» Task to complete
Repeat the lines of the data that follow, please, starting at the first and stopping after the one with "(string * value)).".

------------------------

(** * Achievement monitor: unlock-state reconciliation, blacklist and details cache

    A shallow embedding of [AchievementMonitor] (achievement_monitor.py):
    the multi-language fetch of a player's unlocked achievements, the
    permanent blacklist, the durable unlock-state table with its diff, and
    the details resolver with its cache and its degraded path.

    Python values that come out of [json.loads] are modelled by [value];
    exceptions by [result]; the monitor object, its two JSON files and the
    log of HTTP requests by [monitor]; the remote API and the file system by
    an oracle [env]. Console output ([print]) has no effect on any result
    and is left out. *)

From Stdlib Require Import ZArith String Ascii List.
From stdpp Require Import base decidable option list strings pretty gmap.

Set Default Proof Using "Type".
Set Warnings "-register-all".

(** ** Python values *)

(** What [json.loads] can return. A float is the finite double [m * 2^e];
    the non-finite literals that Python's decoder also accepts are outside
    the model. A dict keeps its items in insertion order; the decoder
    leaves one item per key, and a lookup takes the first item with the
    key. *)
Inductive value : Type :=
  | VNone
  | VBool (b : bool)
  | VInt (z : Z)
  | VFloat (m e : Z)
  | VStr (s : string)
  | VList (l : list value)
  | VDict (d : list (string * value)).

Inductive exc : Type :=
  | KeyError | TypeError | AttributeError | JSONDecodeError | RequestError.

(** The outcome of evaluating a Python expression. *)
Inductive result (A : Type) : Type :=
  | Ok (a : A)
  | Raise (e : exc).
Arguments Ok {A} a.
Arguments Raise {A} e.

Global Instance result_ret : MRet result := λ A a, Ok a.
Global Instance result_bind : MBind result := λ A B f x,
  match x with Ok a => f a | Raise e => Raise e end.

(** [bool(v)] *)
Definition truthy (v : value) : bool :=
  match v with
  | VNone => false
  | VBool b => b
  | VInt z => negb (z =? 0)%Z
  | VFloat m _ => negb (m =? 0)%Z
  | VStr s => negb (String.eqb s "")
  | VList l => match l with [] => false | _ => true end
  | VDict d => match d with [] => false | _ => true end
  end.

(** [v == 1]: numeric equality across bool, int and float. *)
Definition eq_one (v : value) : bool :=
  match v with
  | VBool b => b
  | VInt z => (z =? 1)%Z
  | VFloat m e =>
      if (0 <=? e)%Z then (m * 2 ^ e =? 1)%Z else (m =? 2 ^ (- e))%Z
  | _ => false
  end.

Fixpoint dict_lookup (d : list (string * value)) (k : string) : option value :=
  match d with
  | [] => None
  | (k', v) :: d' => if String.eqb k' k then Some v else dict_lookup d' k
  end.

Fixpoint is_prefix (p s : string) : bool :=
  match p, s with
  | EmptyString, _ => true
  | String a p', String b s' => Ascii.eqb a b && is_prefix p' s'
  | String _ _, EmptyString => false
  end.

Fixpoint is_substring (p s : string) : bool :=
  is_prefix p s ||
  match s with
  | EmptyString => false
  | String _ s' => is_substring p s'
  end.

Definition is_VStr (k : string) (v : value) : bool :=
  match v with VStr s => String.eqb s k | _ => false end.

(** [k in v] for a string literal [k]: key test on a dict, element test on
    a list, substring test on a str, TypeError on anything else. *)
Definition py_in (k : string) (v : value) : result bool :=
  match v with
  | VDict d => Ok (bool_decide (is_Some (dict_lookup d k)))
  | VList l => Ok (existsb (is_VStr k) l)
  | VStr s => Ok (is_substring k s)
  | _ => Raise TypeError
  end.

(** [v[k]] for a string literal [k]. *)
Definition py_item (v : value) (k : string) : result value :=
  match v with
  | VDict d => match dict_lookup d k with Some x => Ok x | None => Raise KeyError end
  | _ => Raise TypeError
  end.

(** [v.get(k, dflt)]: only a dict has the method. [v.get(k)] is
    [v.get(k, None)]. *)
Definition py_get (v : value) (k : string) (dflt : value) : result value :=
  match v with
  | VDict d => Ok (default dflt (dict_lookup d k))
  | _ => Raise AttributeError
  end.

Fixpoint chars (s : string) : list value :=
  match s with
  | EmptyString => []
  | String a s' => VStr (String a EmptyString) :: chars s'
  end.

(** [for x in v]: the elements of a list, the keys of a dict, the
    characters of a str. *)
Definition py_iter (v : value) : result (list value) :=
  match v with
  | VList l => Ok l
  | VDict d => Ok (map (λ kv, VStr kv.1) d)
  | VStr s => Ok (chars s)
  | _ => Raise TypeError
  end.

(** ** Hashable values: members of a set, keys of a dict *)

(** Python compares and hashes numbers by value, so [True], [1] and [1.0]
    are one key; [KFloat m e] stands for a non-integral [m * 2^e] with [m]
    odd and [e] negative. *)
Inductive pykey : Type :=
  | KNone
  | KInt (z : Z)
  | KFloat (m e : Z)
  | KStr (s : string).

Global Instance pykey_eq_dec : EqDecision pykey.
Proof. solve_decision. Defined.

Definition pykey_enc (k : pykey) : unit + Z + (Z * Z) + string :=
  match k with
  | KNone => inl (inl (inl tt))
  | KInt z => inl (inl (inr z))
  | KFloat m e => inl (inr (m, e))
  | KStr s => inr s
  end.

Definition pykey_dec (x : unit + Z + (Z * Z) + string) : pykey :=
  match x with
  | inl (inl (inl _)) => KNone
  | inl (inl (inr z)) => KInt z
  | inl (inr (m, e)) => KFloat m e
  | inr s => KStr s
  end.

Global Instance pykey_countable : Countable pykey.
Proof.
  refine (inj_countable' pykey_enc pykey_dec _).
  by intros [].
Defined.

(** Number of trailing zero bits of a non-zero integer. *)
Definition trailing_zeros (m : Z) : Z := Z.log2 (Z.land m (- m)).

Definition float_key (m e : Z) : pykey :=
  if (0 <=? e)%Z then KInt (m * 2 ^ e)
  else if (m =? 0)%Z then KInt 0
  else
    let t := Z.min (trailing_zeros m) (- e) in
    if (e + t =? 0)%Z then KInt (Z.shiftr m t)
    else KFloat (Z.shiftr m t) (e + t).

(** Using [v] as a set member or a dict key: lists and dicts are
    unhashable. *)
Definition hashable (v : value) : result pykey :=
  match v with
  | VNone => Ok KNone
  | VBool b => Ok (KInt (if (b : bool) then 1 else 0))
  | VInt z => Ok (KInt z)
  | VFloat m e => Ok (float_key m e)
  | VStr s => Ok (KStr s)
  | VList _ | VDict _ => Raise TypeError
  end.

(** ** [str] and [repr] *)

Definition dquote : ascii := "034"%char.
Definition squote : ascii := "'"%char.
Definition backslash : ascii := "\"%char.

Fixpoint contains_char (c : ascii) (s : string) : bool :=
  match s with
  | EmptyString => false
  | String a s' => Ascii.eqb a c || contains_char c s'
  end.

Definition hex_digit (n : N) : ascii :=
  match n with
  | 0 => "0" | 1 => "1" | 2 => "2" | 3 => "3" | 4 => "4" | 5 => "5"
  | 6 => "6" | 7 => "7" | 8 => "8" | 9 => "9" | 10 => "a" | 11 => "b"
  | 12 => "c" | 13 => "d" | 14 => "e" | _ => "f"
  end%char%N.

(** One character of a str inside [repr]. Bytes above 127 belong to
    printable non-ASCII text and are kept. *)
Definition repr_char (quote c : ascii) : string :=
  let n := N_of_ascii c in
  if Ascii.eqb c quote || Ascii.eqb c backslash then String backslash (String c "")
  else if (n =? 9)%N then String backslash "t"
  else if (n =? 10)%N then String backslash "n"
  else if (n =? 13)%N then String backslash "r"
  else if (n <? 32)%N || (n =? 127)%N then
    String backslash (String "x" (String (hex_digit (n / 16)) (String (hex_digit (n mod 16)) "")))
  else String c "".

Fixpoint repr_body (quote : ascii) (s : string) : string :=
  match s with
  | EmptyString => EmptyString
  | String c s' => repr_char quote c +:+ repr_body quote s'
  end.

(** [repr(s)] of a str: single quotes, unless the text has a single quote
    and no double quote. *)
Definition repr_str (s : string) : string :=
  let quote :=
    if contains_char squote s && negb (contains_char dquote s)
    then dquote else squote in
  String quote (repr_body quote s +:+ String quote "").

(** The game id as callers pass it: [check_new_achievements] declares an
    int, [clear_game_achievements] a str. *)
Inductive appid_t : Type :=
  | AppInt (z : Z)
  | AppStr (s : string).

Global Instance appid_eq_dec : EqDecision appid_t.
Proof. solve_decision. Defined.

Global Instance appid_countable : Countable appid_t.
Proof.
  refine (inj_countable'
    (λ a, match a with AppInt z => inl z | AppStr s => inr s end)
    (λ x, match x with inl z => AppInt z | inr s => AppStr s end) _).
  by intros [].
Defined.

(** [str(appid)] *)
Definition str_appid (a : appid_t) : string :=
  match a with AppInt z => pretty z | AppStr s => s end.

(** [repr(appid)] *)
Definition repr_appid (a : appid_t) : string :=
  match a with AppInt z => pretty z | AppStr s => repr_str s end.

(** [str((group_id, steamid, appid))]: a tuple prints the [repr] of its
    items. *)
Definition str_key (group_id steamid : string) (appid : appid_t) : string :=
  "(" +:+ repr_str group_id +:+ ", " +:+ repr_str steamid +:+ ", "
      +:+ repr_appid appid +:+ ")".

(** ** The records the resolver builds *)

(** An entry of the local [achievements] dict built from the schema. *)
Record schema_entry : Type := {
  se_name : value;
  se_description : value;
  se_icon : value;
  se_icon_gray : value }.

(** An entry of [details]: apiname -> {name, description, icon, icon_gray,
    percent}. *)
Record detail : Type := {
  name : value;
  description : value;
  icon : value;
  icon_gray : value;
  percent : value }.

(** ** The remote API and the file system *)

Inductive request : Type :=
  | GetPlayerAchievements (key steamid : string) (appid : appid_t) (l : string)
  | GetSchemaForGame (appid : appid_t) (key l : string)
  | GetGlobalAchievementPercentagesForApp (gameid : appid_t).

(** What [await client.get(...)] does: it raises
    (timeout, connection error), or it returns a response with a status
    code and a body that [response.json()] decodes ([Some]) or rejects. *)
Inductive reply : Type :=
  | Response (status_code : Z) (json : option value)
  | Failure (e : exc).

(** A JSON file on disk. [Damaged] is what a failed [json.dump] leaves
    behind after [open(path, "w")] has truncated the file: [json.load]
    raises on it. *)
Inductive file (A : Type) : Type :=
  | Missing
  | Content (a : A)
  | Damaged.
Arguments Missing {A}.
Arguments Content {A} a.
Arguments Damaged {A}.

Inductive write_outcome : Type := Written | OpenFailed | DumpFailed.

(** The environment: the reply to the [n]-th HTTP request and the outcome
    of the [n]-th file write of the run. *)
Record env : Type := {
  api : nat → request → reply;
  disk : nat → write_outcome }.

(** The monitor object ([self]), its two files, and what it has done so
    far. The blacklist holds the strings of the blacklist file; the table
    maps [str((group_id, steamid, appid))] to a list of achievement names. *)
Record monitor : Type := {
  achievement_blacklist : gset string;
  initial_achievements : gmap string (list pykey);
  details_cache : gmap (string * appid_t) (gmap pykey detail);
  blacklist_file : file (list string);
  achievements_file : file (gmap string (list pykey));
  requests : list request;
  writes : nat }.

Definition set_blacklist (b : gset string) (st : monitor) : monitor :=
  {| achievement_blacklist := b;
     initial_achievements := initial_achievements st;
     details_cache := details_cache st;
     blacklist_file := blacklist_file st;
     achievements_file := achievements_file st;
     requests := requests st;
     writes := writes st |}.

Definition set_initial (t : gmap string (list pykey)) (st : monitor) : monitor :=
  {| achievement_blacklist := achievement_blacklist st;
     initial_achievements := t;
     details_cache := details_cache st;
     blacklist_file := blacklist_file st;
     achievements_file := achievements_file st;
     requests := requests st;
     writes := writes st |}.

Definition set_details_cache (c : gmap (string * appid_t) (gmap pykey detail))
    (st : monitor) : monitor :=
  {| achievement_blacklist := achievement_blacklist st;
     initial_achievements := initial_achievements st;
     details_cache := c;
     blacklist_file := blacklist_file st;
     achievements_file := achievements_file st;
     requests := requests st;
     writes := writes st |}.

(** [open(path, "w")] then [json.dump(new, f)], whatever the outcome. *)
Definition write_file {A} (old : file A) (new : A) (o : write_outcome) : file A :=
  match o with
  | Written => Content new
  | OpenFailed => old
  | DumpFailed => Damaged
  end.

(** The state monad of the monitor's methods. *)
Definition M (A : Type) : Type := monitor → A * monitor.

Global Instance M_ret : MRet M := λ A a st, (a, st).
Global Instance M_bind : MBind M := λ A B f m st,
  match m st with (a, st') => f a st' end.

Definition gets {A} (f : monitor → A) : M A := λ st, (f st, st).
Definition modify (f : monitor → monitor) : M unit := λ st, (tt, f st).

(** How a loop body or a loop ends: with a [return] of the enclosing
    function, or by falling through to the code after it. *)
Inductive flow (A : Type) : Type :=
  | Return (a : A)
  | Continue.
Arguments Return {A} a.
Arguments Continue {A}.

(** ** Loading and saving *)

(** [_load_blacklist] *)
Definition _load_blacklist (f : file (list string)) : gset string :=
  match f with
  | Content l => list_to_set l
  | Missing | Damaged => ∅
  end.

------------------------

» Answer to this task
(** * Achievement monitor: unlock-state reconciliation, blacklist and details cache

    A shallow embedding of [AchievementMonitor] (achievement_monitor.py):
    the multi-language fetch of a player's unlocked achievements, the
    permanent blacklist, the durable unlock-state table with its diff, and
    the details resolver with its cache and its degraded path.

    Python values that come out of [json.loads] are modelled by [value];
    exceptions by [result]; the monitor object, its two JSON files and the
    log of HTTP requests by [monitor]; the remote API and the file system by
    an oracle [env]. Console output ([print]) has no effect on any result
    and is left out. *)

From Stdlib Require Import ZArith String Ascii List.
From stdpp Require Import base decidable option list strings pretty gmap.

Set Default Proof Using "Type".
Set Warnings "-register-all".

(** ** Python values *)

(** What [json.loads] can return. A float is the finite double [m * 2^e];
    the non-finite literals that Python's decoder also accepts are outside
    the model. A dict keeps its items in insertion order; the decoder
    leaves one item per key, and a lookup takes the first item with the
    key. *)
Inductive value : Type :=
  | VNone
  | VBool (b : bool)
  | VInt (z : Z)
  | VFloat (m e : Z)
  | VStr (s : string)
  | VList (l : list value)
  | VDict (d : list (string * value)).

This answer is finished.